WHAT NEEDS TO BE DONE: For each line below that holds "Prop", return the line as it stands.

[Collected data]
╭──
Definition same_upload (repository : string)
  (r1 r2 : step ArtifactPush.push_fields) : Prop :=
  match r1, r2 with
  | Failure error1, Failure error2 => error1 = error2
  | Success f1, Success f2 =>
      ArtifactPush.repository_url f2 = "https://" ++ repository
      /\ ArtifactPush.pushed_path f2 = ArtifactPush.pushed_path f1
      /\ ArtifactPush.package f2 = ArtifactPush.package f1
      /\ ArtifactPush.push_version f2 = ArtifactPush.push_version f1
      /\ ArtifactPush.output f2 = ArtifactPush.output f1
  | _, _ => False
  end.

(** X7.  Of the repository path, push_to_artifact_registry uses the second
    and the third field only, and it does not use the token: two calls that
    agree on these two fields, on the archive and on the package name run
    the same command with the same effects, whatever the first field (the
    region) and the fields after the third are; the results differ in the
    repository_url at most. *)
Theorem upload_reads_project_and_repository_only
  (artifact_path artifact_name : string)
  (repository repository' token token' : string) (w : world) :
  let parts := PyStr.split_on PyStr.slash repository in
  let parts' := PyStr.split_on PyStr.slash repository' in
  (3 <= List.length parts)%nat ->
  (3 <= List.length parts')%nat ->
  nth 1 parts "" = nth 1 parts' "" ->
  nth 2 parts "" = nth 2 parts' "" ->
  let run := ArtifactPush.push_to_artifact_registry artifact_path repository
               artifact_name token w in
  let run' := ArtifactPush.push_to_artifact_registry artifact_path repository'
                artifact_name token' w in
  snd run' = snd run
  /\ match fst run, fst run' with
     | Ret r, Ret r' => same_upload repository' r r'
     | Hang, Hang => True
     | _, _ => False
     end.
Proof.
  intros parts parts' Hlen Hlen' Hproject Hname run run'.
  subst run run'. unfold ArtifactPush.push_to_artifact_registry.
  fold parts parts'.
  destruct (Nat.ltb_spec (List.length parts) 3) as [Hlt|_]; [lia|].
  destruct (Nat.ltb_spec (List.length parts') 3) as [Hlt|_]; [lia|].
  rewrite <- Hproject, <- Hname.
  unfold try_except, bind, host_read, subprocess_run, ret.
  destruct (datetime_now (w_ext w)) as [now e1]. cbn [w_fs w_ext w_trace].
  destruct (spawn _ e1 (w_fs w)) as [[b e2] fs2].
  destruct (decide _ b) as [rc out err| |e|]; cbn; try (split; reflexivity).
  destruct (rc =? 0)%Z; cbn; repeat split; reflexivity.
Qed.

End UploaderArguments.

Lemma upload_reads_project_and_repository_only_witness :
  snd (ArtifactPush.push_to_artifact_registry (H := Sample.scripted Sample.all_well)
         "artifacts/svc_20240305_140709.tar.gz"
         "europe-west1-docker.pkg.dev/proj/repo/more" "svc" "" (Sample.start _))
  = snd (ArtifactPush.push_to_artifact_registry (H := Sample.scripted Sample.all_well)
           "artifacts/svc_20240305_140709.tar.gz"
           "us-central1-docker.pkg.dev/proj/repo" "svc" "T" (Sample.start _)).
Proof.
  refine (proj1 (upload_reads_project_and_repository_only
                   (H := Sample.scripted Sample.all_well)
                   "artifacts/svc_20240305_140709.tar.gz" "svc"
                   "us-central1-docker.pkg.dev/proj/repo"
                   "europe-west1-docker.pkg.dev/proj/repo/more" "T" ""
                   (Sample.start _) _ _ _ _));
    vm_compute; solve [lia | reflexivity].
Defined.

(** ** What the archive push reports on success *)

Section PushReport.
Context {H : Host} {C : Codecs}.

Lemma returns_host_read {A} (op : ext -> A * ext) :
  returns (fun a => exists e, a = fst (op e)) (host_read op).
Proof.
  intros w a. unfold host_read. destruct (op (w_ext w)) as [a' e'] eqn:Hop.
  intros [= <-]. exists (w_ext w). now rewrite Hop.
Qed.

Lemma returns_weaken {A} (R R' : A -> Prop) (m : M A) :
  returns R m -> (forall a, R a -> R' a) -> returns R' m.
Proof. intros Hm Hr w a Hret. eapply Hr, Hm, Hret. Qed.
╰──
SOLUTION FOR THIS EXERCISE:
  (r1 r2 : step ArtifactPush.push_fields) : Prop :=
Lemma returns_weaken {A} (R R' : A -> Prop) (m : M A) :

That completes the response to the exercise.